J’avais donc quatorze ans ce printemps-là. C’était un après-midi de grand soleil à la mi-mai. Nous étions cinq ou six, en bande, à errer sans but précis dans les vergers en fleurs. Les autres fumaient, je les imitais. De quoi parlions-nous ? De football peut-être, de scooters, de filles, je ne sais plus. Nous sommes arrivés près de la caravane du Bourguignon et il était là, dehors, occupé à préparer des semis, accroupi dans la terre. Son tee-shirt était sale et mal ajusté. Sa barbe grisonnante semblait envahie de nœuds et couverte de poussière. L’un de nous a dû dire quelque chose, nous nous sommes mis à rire. Il a relevé la tête et, nous apercevant, nous a fait signe d’approcher.

— Une limonade maison ?
C’est sans doute moi qui me suis avancé le premier. Nous sommes entrés dans la parcelle. Il m’a invité à le suivre dans une cabane où étaient alignés des centaines de bocaux. « Ceci devrait faire l’affaire » a-t-il dit en me tendant une bouteille en verre qui contenait une boisson d’un brun poisseux. Nous nous sommes assis sur des rondins qui traînaient ici et là, ou à même le sol.

Tout ce que nous avons dit, je l’ai oublié. Ses paroles à lui, je m’en souviens un peu. J’avais à l’esprit ce que m’avait dit mon père et j’étais curieux d’en apprendre davantage. Il a été question ce jour-là de pétrole, de centrales nucléaires, de famines et de guerres. Le Bourguignon faisait passer toutes sortes de semences entre nos mains et répétait que ça valait de l’or. Il s’est aussi emporté contre les voitures, les routes, le plastique, la télévision, les supermarchés. Il voulait nous faire goûter des fleurs. Je ne comprenais pas ce que mon père lui trouvait de sympathique, il me semblait tout de même bien dérangé. Nous n’étions pas à notre aise. Aucun de nous n’osait répondre. Nous avons poliment terminé nos verres de limonade puis nous sommes repartis fumer et flâner ailleurs.

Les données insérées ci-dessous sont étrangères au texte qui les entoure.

Definition plusDays (t n : Z) : Z := t + n * msPerDay.

End Calendar.

(** ** Vocabulary on strings for the statements *)

Module Text.

Fixpoint lastChar (s : string) : option ascii :=
  match s with
  | EmptyString => None
  | String c EmptyString => Some c
  | String _ rest => lastChar rest
  end.

(** The characters of a string. *)
Fixpoint chars (s : string) : list ascii :=
  match s with
  | EmptyString => []
  | String c rest => c :: chars rest
  end.

(** Neither the separator nor the closing bracket of a cell label. *)
Definition plain (c : ascii) : Prop := c <> ","%char /\ c <> "]"%char.

(** A decimal digit. *)
Definition digit (c : ascii) : Prop :=
  In c ["0"; "1"; "2"; "3"; "4"; "5"; "6"; "7"; "8"; "9"]%char.

End Text.

(** ** Double-precision arithmetic

    A finite JavaScript number is kept as its exact rational value.  Where
    the code adds, multiplies or divides two numbers the result is the
    double nearest to the exact one, the one with an even mantissa when two
    are at the same distance (IEEE 754 binary64: 53 bits of mantissa,
    subnormal numbers down to [2^-1074], below them zero).  Overflow to
    [Infinity] is left out: the values of the model stay finite. *)

Module Double.

Definition precision : Z := 53.
Definition minExponent : Z := -1074.

(** The fraction [n / d] divided by [2^e], as a numerator and a
    denominator. *)
Definition scaled (n d e : Z) : Z * Z :=
  if 0 <=? e then (n, d * 2 ^ e) else (n * 2 ^ (- e), d).

(** The integer nearest to [N / D], the even one of two at the same
    distance. *)
Definition nearestEven (N D : Z) : Z :=
  let m := N / D in
  let r := N mod D in
  if 2 * r <? D then m
  else if D <? 2 * r then m + 1
  else if Z.even m then m else m + 1.

(** The number [m * 2^e]. *)
Definition ofMantissa (m e : Z) : Q :=
  if 0 <=? e then inject_Z (m * 2 ^ e) else Qmake m (Z.to_pos (2 ^ (- e))).
(** * Resumable uploads for Caddy: the upload lifecycle of [main.go]

    The handlers of [main.go] (upload creation on POST, offset retrieval on
    HEAD, upload appending on PATCH) are embedded as state-passing functions
    over a model of the two things they mutate: the upload directory
    [m.TmpDir] and the [http.ResponseWriter] of the request.

    Conventions of the embedding.
    - A Go value of type [error] is an [option error]; [None] is [nil].
    - A Go call returning [(v, err)] returns a [result]: [Ok v] or [Err e].
    - [int] and [int64] are [Z]; the only place where the width matters is
      [strconv.Atoi], which rejects what does not fit 64 bits.
    - [filepath.Join(m.TmpDir, name)] addresses the entry [name] of the
      upload directory, so the directory is a finite map from entry names to
      file contents.  Names are single path segments: the handlers obtain
      them from [uuid.NewString] or as the last ["/"]-separated segment of
      the URL path.  For the segments [""], ["."] and [".."] [Join] returns
      a directory ([m.TmpDir] or its parent), see [os.is_dir_name].
    - Requests are handled one at a time; the logger is not modelled. *)

From Stdlib Require Import ZArith String Ascii List DecimalString DecimalZ Lia.
From stdpp Require Import gmap strings list fin_maps.

Local Open Scope Z_scope.
Local Open Scope string_scope.
(** [get_job_api]: a job dict is truthy, the empty dict is not. *)
Definition get_job_api (job_id : string) (w : World) : ApiReply :=
  match get_job (jobs (sim w)) job_id with
  | JobDict job => ReplyJob 200 job
  | EmptyDict => ReplyError 404 "Job not found"
  end.

Definition create_job_api (h : Host) (w : World) : Result ApiReply * World :=
  match create_job h true w with
  | (Ok job, w') => (Ok (ReplyJob 200 job), w')
  | (Raise e, w') => (Raise e, w')
  end.

(** [sim_status]: [jobs[-1]] of a non-empty list is its last entry. *)
Definition sim_status (w : World) : ApiReply :=
  ReplyStatus (running (sim w)) (Z.of_nat (length (jobs (sim w))))
              (last (jobs (sim w))).

(** * Properties *)

(** Case analysis on the test of the first conditional of the goal. *)
Ltac case_test :=
  match goal with
  | |- context [if ?b then _ else _] => destruct b eqn:?
  end.

(** ** Records *)

Lemma set_status_same (j : Job) : set_status (status j) j = j.
Proof. by destruct j. Qed.

Lemma same_but_status_refl (j : Job) : same_but_status j j.
Proof. unfold same_but_status. by rewrite set_status_same. Qed.

Lemma same_but_status_set (s : Status) (j : Job) : same_but_status j (set_status s j).
Proof. reflexivity. Qed.

Lemma same_but_status_trans (j1 j2 j3 : Job) :
  same_but_status j1 j2 -> same_but_status j2 j3 -> same_but_status j1 j3.
Proof. unfold same_but_status. intros -> ->. reflexivity. Qed.

Lemma same_but_status_id (j j' : Job) : same_but_status j j' -> id j' = id j.
Proof. by intros ->. Qed.

Lemma same_but_status_fields (j j' : Job) :
  same_but_status j j' ->
  id j' = id j /\ type j' = type j /\ created_at j' = created_at j /\
  estimated_runtime j' = estimated_runtime j /\
  success_probability j' = success_probability j /\ manual j' = manual j.
Proof. by intros ->. Qed.

(** ** The update loop *)

Lemma update_job_advanced (j : Job) (g : Rng) : advanced j (fst (update_job j g)).
Proof.
  unfold update_job, advanced.
  destruct (status j) eqn:Hs; simpl; auto;
    destruct (random g) as [x g1]; case_test; simpl; auto.
  - right. split; [constructor | reflexivity].
  - destruct (random g1) as [y g2]. case_test; simpl; right;
      (split; [constructor | reflexivity]).
Qed.

Lemma update_list_cons (j : Job) (l : list Job) (g : Rng) :
  fst (update_list (j :: l) g) =
  fst (update_job j g) :: fst (update_list l (snd (update_job j g))).
Proof.
  simpl. destruct (update_job j g) as [j' g1]. simpl.
  by destruct (update_list l g1).
Qed.

Lemma update_list_advanced (l : list Job) (g : Rng) :
  Forall2 advanced l (fst (update_list l g)).
Proof.
  revert g. induction l as [|j l IH]; intros g.
  - constructor.
  - rewrite update_list_cons. constructor; [apply update_job_advanced | apply IH].
Qed.

Lemma update_jobs_jobs (w : World) :
  jobs (sim (update_jobs w)) = fst (update_list (jobs (sim w)) (rng w)).
Proof. unfold update_jobs. by destruct (update_list _ _). Qed.

Lemma update_jobs_counter (w : World) :
  job_counter (sim (update_jobs w)) = job_counter (sim w).
Proof. unfold update_jobs. by destruct (update_list _ _). Qed.

Lemma update_jobs_max_jobs (w : World) :
  max_jobs (sim (update_jobs w)) = max_jobs (sim w).
Proof. unfold update_jobs. by destruct (update_list _ _). Qed.

Lemma update_jobs_running (w : World) :
  running (sim (update_jobs w)) = running (sim w).
Proof. unfold update_jobs. by destruct (update_list _ _). Qed.

Lemma update_jobs_advanced (w : World) :
  Forall2 advanced (jobs (sim w)) (jobs (sim (update_jobs w))).
Proof. rewrite update_jobs_jobs. apply update_list_advanced. Qed.

Lemma advanced_same_but_status (j j' : Job) : advanced j j' -> same_but_status j j'.
Proof. intros [-> | [_ H]]; [apply same_but_status_refl | exact H]. Qed.

Lemma advanced_terminal (j j' : Job) :
  advanced j j' -> terminal (status j) -> j' = j.
Proof.
  intros [-> | [Ht _]] Hterm; [reflexivity |].
  destruct Hterm as [H | H]; rewrite H in Ht; inversion Ht.
Qed.

Lemma advanced_to_terminal (j j' : Job) :
  advanced j j' -> terminal (status j') ->
  j' = j \/ (status j = RUNNING /\ same_but_status j j').
Proof.
  intros [-> | [Ht Hs]] Hterm; [by left |].
  right. split; [| exact Hs].
  destruct Hterm as [H | H]; rewrite H in Ht; by inversion Ht.
Qed.

(** ** Creation *)

Lemma tail_drop {A : Type} (l : list A) : tail l = drop 1 l.
Proof. by destruct l. Qed.

Lemma append_bounded_sublist (m : Z) (l : list Job) (j : Job) :
  append_bounded m l j `sublist_of` l ++ [j].
Proof.
  unfold append_bounded. case_test; [| reflexivity].
  rewrite tail_drop. apply sublist_drop.
Qed.

Lemma append_bounded_length (m : Z) (l : list Job) (j : Job) :
  0 <= m -> Z.of_nat (length l) <= m ->
  Z.of_nat (length (append_bounded m l j)) <= m.
Proof.
  intros Hm Hl. unfold append_bounded.
  destruct (Z.ltb_spec m (Z.of_nat (length (l ++ [j])))) as [H | H]; [| lia].
  rewrite tail_drop, length_drop, length_app. simpl. lia.
Qed.

(** What a call of [create_job] leaves behind, by outcome. *)
Lemma create_job_spec (h : Host) (m : bool) (w : World) :
  match create_job h m w with
  | (Ok j, w') =>
      (exists tz, now_zone h = Ok tz /\
                  created_at j = isoformat_now h tz (clock w)) /\
      id j = mk_id (job_counter (sim w)) /\ status j = QUEUED /\ manual j = m /\
      sim w' = {| jobs := append_bounded (max_jobs (sim w)) (jobs (sim w)) j;
                  job_counter := job_counter (sim w) + 1;
                  running := running (sim w);
                  max_jobs := max_jobs (sim w) |}
  | (Raise e, w') => now_zone h = Raise e /\ sim w' = sim w
  end.
Proof.
  unfold create_job, now_iso.
  destruct (choice _ _ _) as [ty g1].
  destruct (now_zone h) as [tz | e]; [| by split].
  destruct (randint _ _ _) as [rt g2]. destruct (uniform _ _ _) as [sp g3].
  simpl. split; [by exists tz | done].
Qed.

(** The four ways through one iteration of the simulation loop. *)
Lemma simulation_tick_cases (h : Host) (w : World) :
  (running (sim w) = false /\ simulation_tick h w = (Ok tt, w)) \/
  (exists g1, simulation_tick h w = (Ok tt, update_jobs (with_rng g1 w))) \/
  (exists g1 j w1, create_job h false (with_rng g1 w) = (Ok j, w1) /\
                   simulation_tick h w = (Ok tt, update_jobs w1)) \/
  (exists g1 e w1, create_job h false (with_rng g1 w) = (Raise e, w1) /\
                   simulation_tick h w = (Raise e, w1)).
Proof.
  unfold simulation_tick.
  destruct (running (sim w)); [| by left].
  right. destruct (random (rng w)) as [x g1].
  case_test; [| left; by exists g1].
  right. destruct (create_job h false (with_rng g1 w)) as [[j | e] w1] eqn:Hc.
  - left. by exists g1, j, w1.
  - right. by exists g1, e, w1.
Qed.

(** The jobs that [created_by] reports for an operation, by outcome of the
    same analysis. *)
Lemma created_by_tick_cases (h : Host) (w : World) :
  (created_by h SimulationTick w = [] /\
   (snd (simulation_tick h w) = w \/
    exists g1, snd (simulation_tick h w) = update_jobs (with_rng g1 w))) \/
  (exists g1 j w1, create_job h false (with_rng g1 w) = (Ok j, w1) /\
                   created_by h SimulationTick w = [j] /\
                   simulation_tick h w = (Ok tt, update_jobs w1)) \/
  (exists g1 e w1, create_job h false (with_rng g1 w) = (Raise e, w1) /\
                   created_by h SimulationTick w = [] /\
                   simulation_tick h w = (Raise e, w1)).
Proof.
  unfold simulation_tick, created_by.
  destruct (running (sim w)); [| left; split; [done | by left]].
  destruct (random (rng w)) as [x g1].
  case_test; [| left; split; [done | right; by exists g1]].
  right. destruct (create_job h false (with_rng g1 w)) as [[j | e] w1] eqn:Hc.
  - left. by exists g1, j, w1.
  - right. by exists g1, e, w1.
Qed.

Lemma Forall2_advanced_refl (l : list Job) : Forall2 advanced l l.
Proof. induction l; constructor; auto. by left. Qed.

(** The shape of every operation: the collection afterwards is a
    subsequence of the old collection followed by the new job, each entry
    advanced by at most one edge. *)
Lemma step_shape (h : Host) (op : Op) (w : World) :
  exists l, l `sublist_of` jobs (sim w) ++ created_by h op w /\
            Forall2 advanced l (jobs (sim (snd (step h op w)))).
Proof.
  destruct op as [m | | limit | | job_id |]; simpl.
  - pose proof (create_job_spec h m w) as Hc.
    destruct (create_job h m w) as [[j | e] w']; simpl in *.
    + destruct Hc as (_ & _ & _ & _ & ->). simpl.
      eexists. split; [apply append_bounded_sublist | apply Forall2_advanced_refl].
    + destruct Hc as [_ ->]. exists (jobs (sim w)).
      rewrite app_nil_r. split; [reflexivity | apply Forall2_advanced_refl].
  - exists (jobs (sim w)). rewrite app_nil_r.
    split; [reflexivity | apply update_jobs_advanced].
  - exists (jobs (sim w)). rewrite app_nil_r.
    split; [reflexivity | apply Forall2_advanced_refl].
  - exists (filter (fun j => status j <> COMPLETED) (jobs (sim w))).
    rewrite app_nil_r. split; [apply sublist_filter | apply Forall2_advanced_refl].
  - exists (jobs (sim w)). rewrite app_nil_r.
    split; [reflexivity | apply Forall2_advanced_refl].
  - change (if running (sim w) then _ else _) with (created_by h SimulationTick w).
    destruct (created_by_tick_cases h w)
      as [[Hcr [Hw | [g1 Hw]]] | [(g1 & j & w1 & Hc & Hcr & Ht) | (g1 & e & w1 & Hc & Hcr & Ht)]];
      rewrite Hcr.
    + destruct (simulation_tick h w) as [[u | e] w']; simpl in *; subst w';
        exists (jobs (sim w)); rewrite app_nil_r;
        (split; [reflexivity | apply Forall2_advanced_refl]).
    + destruct (simulation_tick h w) as [[u | e] w']; simpl in *; subst w';
        exists (jobs (sim w)); rewrite app_nil_r;
        (split; [reflexivity | apply (update_jobs_advanced (with_rng g1 w))]).
    + rewrite Ht. simpl. exists (jobs (sim w1)).
      split; [| apply update_jobs_advanced].
      pose proof (create_job_spec h false (with_rng g1 w)) as Hs.
      rewrite Hc in Hs. destruct Hs as (_ & _ & _ & _ & ->). simpl.
      apply append_bounded_sublist.
    + rewrite Ht. simpl. exists (jobs (sim w)). rewrite app_nil_r.
      pose proof (create_job_spec h false (with_rng g1 w)) as Hs.
      rewrite Hc in Hs. destruct Hs as [_ ->]. simpl.
      split; [reflexivity | apply Forall2_advanced_refl].
Qed.
(** * Phil-IRI forms: placement, roster ordering and template population

    A shallow embedding of [src/philiri_forms_sys/app.py].

    Python integers are unbounded, so they are [Z].  Text is modelled as
    [string] (sequences of 8-bit characters); [upper], [lower] and [strip]
    act on the ASCII letters and the ASCII white space, which is what the
    Python methods do on ASCII text.  Where a statement is about text
    outside ASCII, text is a list of code points and the Unicode tables of
    the Python runtime are parameters. *)

From Stdlib Require Import ZArith NArith String Ascii List Lia Bool.
From Stdlib Require Import DecimalString DecimalZ.
From Stdlib Require Import Sorting.Permutation Sorting.Sorted.
From stdpp Require Import base tactics option list sorting.

Local Open Scope string_scope.
Local Open Scope Z_scope.

(** ** Configuration constants *)

Definition ITEMS_TOTAL : Z := 40.
Definition DISCONTINUE_THRESHOLD : Z := 28.
Definition ONE_BELOW_THRESHOLD : Z := 16.

(** ** Python primitives used by the logic helpers *)

(** [str(n)] for an integer. *)
Definition py_str_int (n : Z) : string := NilZero.string_of_int (Z.to_int n).

(** [x or 0] for a nullable integer column. *)
Definition or_zero (x : option Z) : Z :=
  match x with
  | Some v => if v =? 0 then 0 else v
  | None => 0
  end.

(** ** Logic helpers *)

Definition clamp (n lo hi : Z) : Z := Z.max lo (Z.min hi n).

(** [int(lit or 0) + int(inf or 0) + int(cri or 0)]; the arguments are the
    nullable integer columns of [Learner]. *)
Definition compute_total (lit inf cri : option Z) : Z :=
  or_zero lit + or_zero inf + or_zero cri.

(** The value bound to [start_level] in [starting_point_for]. *)
Definition start_level (grade total : Z) : Z :=
  let base := Z.max 1 (grade - 1) in
  Z.max 1 (if ONE_BELOW_THRESHOLD <=? total then base - 1 else base - 2).

Definition starting_point_for (grade total : Z) : string :=
  if DISCONTINUE_THRESHOLD <=? total then "DISCONTINUE"
  else ("Grade " ++ py_str_int (start_level grade total))%string.

(** Reading back the number of a ["Grade N"] label. *)
Fixpoint strip_prefix (p s : string) : option string :=
  match p, s with
  | EmptyString, _ => Some s
  | String a p', String b s' => if Ascii.eqb a b then strip_prefix p' s' else None
  | String _ _, EmptyString => None
  end.

Definition grade_number (s : string) : option Z :=
  match strip_prefix "Grade " s with
  | Some digits => option_map Z.of_int (NilZero.int_of_string digits)
  | None => None
  end.

(** ** Python values

    [compute_total] carries no annotations and is also handed to the page
    templates, so it can be called with any value.  The values the
    statements range over are [None], integers, booleans and lists. *)
#[warnings="-register-all"] Inductive pyval :=
| PNone
| PInt (n : Z)
| PBool (b : bool)
| PList (items : list pyval).

(** What a call that can raise [TypeError] ends in. *)
Inductive outcome (A : Type) :=
| Returns (a : A)
| RaisesTypeError.
Arguments Returns {A} a.
Arguments RaisesTypeError {A}.

(** [bool(v)] *)
Definition py_truth (v : pyval) : bool :=
  match v with
  | PNone => false
  | PInt n => negb (n =? 0)
  | PBool b => b
  | PList items => match items with [] => false | _ :: _ => true end
  end.

(** [v or d] *)
Definition py_or (v d : pyval) : pyval := if py_truth v then v else d.

(** [int(v)]: the value of an integer, 0 or 1 for a boolean; [None] and
    lists are refused with [TypeError]. *)
Definition py_int (v : pyval) : outcome Z :=
  match v with
  | PInt n => Returns n
  | PBool b => Returns (if b then 1 else 0)
  | PNone => RaisesTypeError
  | PList _ => RaisesTypeError
  end.

(** [compute_total] on any three values; the conversions run from left to
    right and the first one that raises ends the call. *)
Definition compute_total_values (lit inf cri : pyval) : outcome Z :=
  match py_int (py_or lit (PInt 0)) with
  | RaisesTypeError => RaisesTypeError
  | Returns a =>
      match py_int (py_or inf (PInt 0)) with
      | RaisesTypeError => RaisesTypeError
      | Returns b =>
          match py_int (py_or cri (PInt 0)) with
          | RaisesTypeError => RaisesTypeError
          | Returns c => Returns (a + b + c)
          end
      end
  end.

(** The value held by a nullable integer column. *)
Definition column_value (x : option Z) : pyval :=
  match x with
  | Some n => PInt n
  | None => PNone
  end.

(** ** Python string methods on ASCII text *)

Definition is_space (c : ascii) : bool :=
  let n := nat_of_ascii c in
  ((9 <=? n) && (n <=? 13) || (28 <=? n) && (n <=? 32))%nat.

Definition char_upper (c : ascii) : ascii :=
  let n := nat_of_ascii c in
  if ((97 <=? n) && (n <=? 122))%nat then ascii_of_nat (n - 32) else c.

Definition char_lower (c : ascii) : ascii :=
  let n := nat_of_ascii c in
  if ((65 <=? n) && (n <=? 90))%nat then ascii_of_nat (n + 32) else c.

Fixpoint map_string (f : ascii -> ascii) (s : string) : string :=
  match s with
  | EmptyString => EmptyString
  | String c s' => String (f c) (map_string f s')
  end.

Definition upper : string -> string := map_string char_upper.
Definition lower : string -> string := map_string char_lower.

Fixpoint lstrip (s : string) : string :=
  match s with
  | EmptyString => EmptyString
  | String c s' => if is_space c then lstrip s' else s
  end.

Fixpoint rstrip (s : string) : string :=
  match s with
  | EmptyString => EmptyString
  | String c s' =>
      match rstrip s' with
      | EmptyString => if is_space c then EmptyString else String c EmptyString
      | r => String c r
      end
  end.

Definition strip (s : string) : string := rstrip (lstrip s).

(** [s.startswith(p)] *)
Definition startswith (s p : string) : bool := String.prefix p s.

(** [p in s] *)
Fixpoint contains (p s : string) : bool :=
  String.prefix p s ||
  match s with
  | EmptyString => false
  | String _ s' => contains p s'
  end.

(** [sep.join(l)] *)
Definition join (sep : string) (l : list string) : string := String.concat sep l.

(** [s or ""] for a value that is a string or [None]. *)
Definition or_empty (s : option string) : string :=
  match s with
  | Some v => v
  | None => ""
  end.

(** ** Gender bucket *)

Definition _gender_bucket (g : option string) : Z :=
  let g := upper (strip (or_empty g)) in
  if startswith g "M" then 0
  else if startswith g "F" then 1
  else 2.

(** ** Text outside ASCII

    [str.upper()] and [str.strip()] work code point by code point and
    consult the Unicode tables of the runtime: [to_upper c] stands for the
    code points [upper()] puts for the code point [c] (one to three of
    them), [is_whitespace c] tells whether [strip()] removes [c].  The
    functions below take the two tables as parameters. *)
Section Unicode.
Variable to_upper : N -> list N.
Variable is_whitespace : N -> bool.

(** [s.upper()] *)
Definition upper_cp (s : list N) : list N := flat_map to_upper s.

Fixpoint lstrip_cp (s : list N) : list N :=
  match s with
  | [] => []
  | c :: s' => if is_whitespace c then lstrip_cp s' else s
  end.

Fixpoint rstrip_cp (s : list N) : list N :=
  match s with
  | [] => []
  | c :: s' =>
      match rstrip_cp s' with
      | [] => if is_whitespace c then [] else [c]
      | r => c :: r
      end
  end.

(** [s.strip()] *)
Definition strip_cp (s : list N) : list N := rstrip_cp (lstrip_cp s).

(** [s.startswith(p)] for a [p] of one character. *)
Definition starts_with_cp (s : list N) (p : N) : bool :=
  match s with
  | c :: _ => (c =? p)%N
  | [] => false
  end.

(** [g or ""] *)
Definition or_empty_cp (g : option (list N)) : list N :=
  match g with
  | Some v => v
  | None => []
  end.

(** [_gender_bucket] on text given as code points; 77 is ["M"] and 70 is
    ["F"]. *)
Definition _gender_bucket_cp (g : option (list N)) : Z :=
  let g := upper_cp (strip_cp (or_empty_cp g)) in
  if starts_with_cp g 77%N then 0
  else if starts_with_cp g 70%N then 1
  else 2.
End Unicode.

(** The code points of ASCII text, and the test for text being ASCII. *)
Fixpoint code_points (s : string) : list N :=
  match s with
  | EmptyString => []
  | String c s' => N_of_ascii c :: code_points s'
  end.

Fixpoint is_ascii (s : string) : bool :=
  match s with
  | EmptyString => true
  | String c s' => (N_of_ascii c <? 128)%N && is_ascii s'
  end.

(** ** Roster rows and their order *)

(** The dictionaries appended to [rows] by the roster routes: keys
    ["name"], ["gender"], ["score"], ["start"].  The two text values may be
    [None], which the code guards with [or ""]. *)
Module Row.
Record t := mk { name : option string; gender : option string;
                 score : Z; start : string }.
End Row.

(** The tuple built by the [key] lambda of [_sort_rows]. *)
Definition sort_key (r : Row.t) : Z * string :=
  (_gender_bucket (Row.gender r), upper (strip (or_empty (Row.name r)))).

(** Python's [<] on such tuples: the first components decide unless they
    are equal; strings compare by code point. *)
Definition key_ltb (a b : Z * string) : bool :=
  if fst a =? fst b then String.ltb (snd a) (snd b) else fst a <? fst b.

(** [sorted(l, key=key)]: a stable sort that only uses [<] on keys.  Each
    element is put in front of the first later element whose key is not
    smaller than its own. *)
Section PySorted.
Context {A K : Type} (key : A -> K) (ltb : K -> K -> bool).

Fixpoint insert_by (x : A) (l : list A) : list A :=
  match l with
  | [] => [x]
  | y :: l' => if ltb (key y) (key x) then y :: insert_by x l' else x :: l
  end.

Definition py_sorted (l : list A) : list A := foldr insert_by [] l.
End PySorted.

Definition _sort_rows (rows : list Row.t) : list Row.t :=
  py_sorted sort_key key_ltb rows.

(** ** The structural document

    The part of python-docx the helpers rely on: a document holds a
    sequence of tables, a table a grid of cells (with its declared number
    of grid columns), a cell a sequence of paragraphs, a paragraph its
    spacing, alignment and runs, a run its text and character formatting.
    A row is reached as [tbl.rows[r]] and holds its own cells; [tbl.cell]
    goes through the list of all cells.  Lengths are in EMU, so [Pt(0)] is
    [0]. *)

Inductive exn := IndexError.

Inductive result (A : Type) :=
| Ok (a : A)
| Raise (e : exn).
Arguments Ok {A} a.
Arguments Raise {A} e.

Definition bind {A B} (m : result A) (k : A -> result B) : result B :=
  match m with
  | Ok a => k a
  | Raise e => Raise e
  end.

Notation "x <- m ;; k" := (bind m (fun x => k))
  (at level 100, m at next level, right associativity).

(** [try: ... except Exception: return d] *)
Definition try_except {A} (m : result A) (d : A) : A :=
  match m with
  | Ok a => a
  | Raise _ => d
  end.

Inductive alignment := WD_LEFT | WD_CENTER | WD_RIGHT | WD_JUSTIFY.

(** Line spacing: a multiple of the single line height, in 240ths as stored
    in the document, or an exact length. *)
Inductive spacing := Lines (w_line : Z) | Exactly (emu : Z).

Record run := mk_run {
  run_text : string;
  run_bold : option bool;
  run_underline : option bool;
  run_color : option string }.

Record paragraph := mk_paragraph {
  space_before : option Z;
  space_after : option Z;
  line_spacing : option spacing;
  p_alignment : option alignment;
  runs : list run }.

(** [cell_props] stands for the cell's own properties (borders, shading,
    width), which none of the helpers change. *)
Record cell := mk_cell {
  cell_props : string;
  paragraphs : list paragraph }.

Le soir de ce même jour, mon père avait invité des vieux amis à dîner, un couple de Bruxellois qu’il avait rencontrés durant ses études et n’avait plus revu depuis vingt ans. Leur fille les accompagnait.
Leur fille. J’étais encore insensible aux décharges amoureuses, pas au trouble causé par un face-à-face avec quelqu’un comme elle. Déborah devait avoir un ou deux ans de plus que moi mais son corps, contrairement au mien qui s’accrochait à l’enfance, avait déjà atteint l’autre rive et il m’était impossible de ne pas le remarquer.
Très vite, nous nous sommes retrouvés dans le salon, à deux, isolés des souvenirs de jeunesse de ses parents et de mon père. Ils riaient fort et buvaient bien. Déborah parlait beaucoup, avait un avis sur tout, jugeait abondamment. Ses amies étaient si matérialistes ! Les garçons, tellement prévisibles, idiots, maladroits ! Et les gens, préoccupés par leur petit confort, lassants ! Ses yeux subtils glissaient sur tout ce qui bouge. Elle donnait l’impression que le monde n’était pas à sa hauteur. J’écoutais, intimidé mais pas désarçonné. J’en avais des choses à raconter, moi aussi, des choses imprévisibles, pas idiotes, alors quand Déborah s’est soudain arrêtée en disant « mais et toi, tu en penses quoi des gens autour de toi ? », je ne me suis pas démonté, je l’ai suivie dans ses jugements sévères et j’en ai même rajouté, si ma mémoire ne me trahit pas :
— Les gens, il n’y en a pas beaucoup qui sortent du lot, la plupart vivent comme tout le monde. C’est pas dingue cette histoire d’avoir une jolie maison, un bon travail, une voiture, des enfants qui réussissent et puis rebelote la génération d’après.
Je n’ai peut-être pas dit exactement cela. Mais c’est plausible, si les grandes idées qui allaient me pousser dans le dos quelques années plus tard étaient déjà là, prêtes à germer dans un petit recoin encore insoupçonné de moi-même.
— Petit anticonformiste, tu m’intrigues, a-t-elle dit.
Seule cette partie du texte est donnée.